Task »
What lines below hold the string "Some"? Copy them all.

Stored items:
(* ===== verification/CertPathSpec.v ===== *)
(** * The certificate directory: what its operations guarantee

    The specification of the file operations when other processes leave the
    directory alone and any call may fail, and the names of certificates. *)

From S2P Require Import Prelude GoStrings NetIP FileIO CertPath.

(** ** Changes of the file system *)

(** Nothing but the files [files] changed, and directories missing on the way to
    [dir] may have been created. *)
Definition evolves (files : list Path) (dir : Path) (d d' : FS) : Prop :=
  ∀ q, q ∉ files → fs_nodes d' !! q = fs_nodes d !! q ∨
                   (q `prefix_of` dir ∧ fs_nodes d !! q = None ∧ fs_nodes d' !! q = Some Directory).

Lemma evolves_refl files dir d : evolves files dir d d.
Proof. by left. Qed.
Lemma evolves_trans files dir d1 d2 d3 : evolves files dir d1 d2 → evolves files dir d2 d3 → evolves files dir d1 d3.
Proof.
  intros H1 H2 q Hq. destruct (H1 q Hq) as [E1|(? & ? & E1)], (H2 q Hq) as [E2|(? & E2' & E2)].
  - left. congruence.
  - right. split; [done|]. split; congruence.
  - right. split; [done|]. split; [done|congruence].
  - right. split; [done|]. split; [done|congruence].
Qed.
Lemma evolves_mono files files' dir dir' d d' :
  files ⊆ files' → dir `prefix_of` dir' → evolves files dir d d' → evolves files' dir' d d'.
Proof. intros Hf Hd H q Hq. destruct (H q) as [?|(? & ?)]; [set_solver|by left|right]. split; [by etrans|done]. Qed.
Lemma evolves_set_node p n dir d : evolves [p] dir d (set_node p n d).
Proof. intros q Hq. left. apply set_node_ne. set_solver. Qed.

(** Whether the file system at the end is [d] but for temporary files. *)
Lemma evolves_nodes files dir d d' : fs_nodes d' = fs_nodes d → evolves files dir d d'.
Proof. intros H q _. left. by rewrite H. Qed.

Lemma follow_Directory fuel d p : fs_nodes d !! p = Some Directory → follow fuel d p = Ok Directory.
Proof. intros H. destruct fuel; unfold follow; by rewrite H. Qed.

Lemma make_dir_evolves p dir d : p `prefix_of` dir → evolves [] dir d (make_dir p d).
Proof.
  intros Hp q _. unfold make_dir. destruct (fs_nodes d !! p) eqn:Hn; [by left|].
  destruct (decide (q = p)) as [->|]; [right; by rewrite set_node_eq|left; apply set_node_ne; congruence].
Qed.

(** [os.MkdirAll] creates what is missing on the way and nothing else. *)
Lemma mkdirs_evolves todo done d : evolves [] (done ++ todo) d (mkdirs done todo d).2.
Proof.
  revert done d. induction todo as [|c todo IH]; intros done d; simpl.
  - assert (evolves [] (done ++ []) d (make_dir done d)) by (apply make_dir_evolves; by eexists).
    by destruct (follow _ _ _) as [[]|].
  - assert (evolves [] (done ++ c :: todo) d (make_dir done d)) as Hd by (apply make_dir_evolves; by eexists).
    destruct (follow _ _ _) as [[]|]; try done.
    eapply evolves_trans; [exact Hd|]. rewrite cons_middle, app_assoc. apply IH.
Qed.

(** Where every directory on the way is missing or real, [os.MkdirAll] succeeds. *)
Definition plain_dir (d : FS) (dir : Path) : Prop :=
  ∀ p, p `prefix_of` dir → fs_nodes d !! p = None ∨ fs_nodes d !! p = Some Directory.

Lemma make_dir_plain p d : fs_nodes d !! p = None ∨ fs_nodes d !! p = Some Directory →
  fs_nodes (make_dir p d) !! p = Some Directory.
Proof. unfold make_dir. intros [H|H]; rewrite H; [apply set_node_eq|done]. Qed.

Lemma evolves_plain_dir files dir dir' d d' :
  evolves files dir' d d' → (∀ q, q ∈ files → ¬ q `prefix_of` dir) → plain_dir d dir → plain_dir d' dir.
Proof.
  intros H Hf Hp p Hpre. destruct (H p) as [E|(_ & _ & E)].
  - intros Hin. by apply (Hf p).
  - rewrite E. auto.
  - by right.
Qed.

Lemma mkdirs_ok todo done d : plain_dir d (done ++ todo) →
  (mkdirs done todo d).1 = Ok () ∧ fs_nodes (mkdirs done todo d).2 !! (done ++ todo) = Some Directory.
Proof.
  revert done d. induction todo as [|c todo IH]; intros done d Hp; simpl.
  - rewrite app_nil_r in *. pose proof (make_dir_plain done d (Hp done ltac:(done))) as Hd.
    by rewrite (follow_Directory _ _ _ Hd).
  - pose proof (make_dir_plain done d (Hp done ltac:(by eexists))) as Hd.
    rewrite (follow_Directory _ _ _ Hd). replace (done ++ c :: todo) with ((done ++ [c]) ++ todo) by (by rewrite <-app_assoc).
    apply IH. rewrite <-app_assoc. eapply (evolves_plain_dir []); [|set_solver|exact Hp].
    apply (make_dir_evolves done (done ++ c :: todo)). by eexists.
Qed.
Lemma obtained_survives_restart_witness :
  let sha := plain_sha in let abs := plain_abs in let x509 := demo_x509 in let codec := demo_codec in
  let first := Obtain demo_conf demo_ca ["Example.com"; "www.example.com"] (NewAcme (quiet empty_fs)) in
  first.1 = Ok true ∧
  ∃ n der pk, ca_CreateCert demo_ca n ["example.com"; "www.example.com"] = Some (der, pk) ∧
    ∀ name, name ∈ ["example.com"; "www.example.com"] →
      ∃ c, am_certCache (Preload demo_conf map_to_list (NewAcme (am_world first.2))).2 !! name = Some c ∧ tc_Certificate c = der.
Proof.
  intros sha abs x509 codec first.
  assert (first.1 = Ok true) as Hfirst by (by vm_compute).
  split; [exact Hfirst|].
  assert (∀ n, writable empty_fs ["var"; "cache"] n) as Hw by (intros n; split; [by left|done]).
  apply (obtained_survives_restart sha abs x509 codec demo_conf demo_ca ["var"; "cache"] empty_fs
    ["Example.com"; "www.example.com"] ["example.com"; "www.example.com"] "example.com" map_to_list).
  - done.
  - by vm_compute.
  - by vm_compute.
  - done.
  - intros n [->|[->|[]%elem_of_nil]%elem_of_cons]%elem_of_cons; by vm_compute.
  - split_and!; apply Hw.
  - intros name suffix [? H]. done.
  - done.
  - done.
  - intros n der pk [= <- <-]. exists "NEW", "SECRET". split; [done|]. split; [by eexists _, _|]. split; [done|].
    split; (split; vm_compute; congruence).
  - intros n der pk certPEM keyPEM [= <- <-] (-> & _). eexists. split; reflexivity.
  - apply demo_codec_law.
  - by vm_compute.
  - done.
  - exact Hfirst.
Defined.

Task answer »
                   (q `prefix_of` dir ∧ fs_nodes d !! q = None ∧ fs_nodes d' !! q = Some Directory).
Lemma follow_Directory fuel d p : fs_nodes d !! p = Some Directory → follow fuel d p = Ok Directory.
  ∀ p, p `prefix_of` dir → fs_nodes d !! p = None ∨ fs_nodes d !! p = Some Directory.
Lemma make_dir_plain p d : fs_nodes d !! p = None ∨ fs_nodes d !! p = Some Directory →
  fs_nodes (make_dir p d) !! p = Some Directory.
  (mkdirs done todo d).1 = Ok () ∧ fs_nodes (mkdirs done todo d).2 !! (done ++ todo) = Some Directory.
  ∃ n der pk, ca_CreateCert demo_ca n ["example.com"; "www.example.com"] = Some (der, pk) ∧
      ∃ c, am_certCache (Preload demo_conf map_to_list (NewAcme (am_world first.2))).2 !! name = Some c ∧ tc_Certificate c = der.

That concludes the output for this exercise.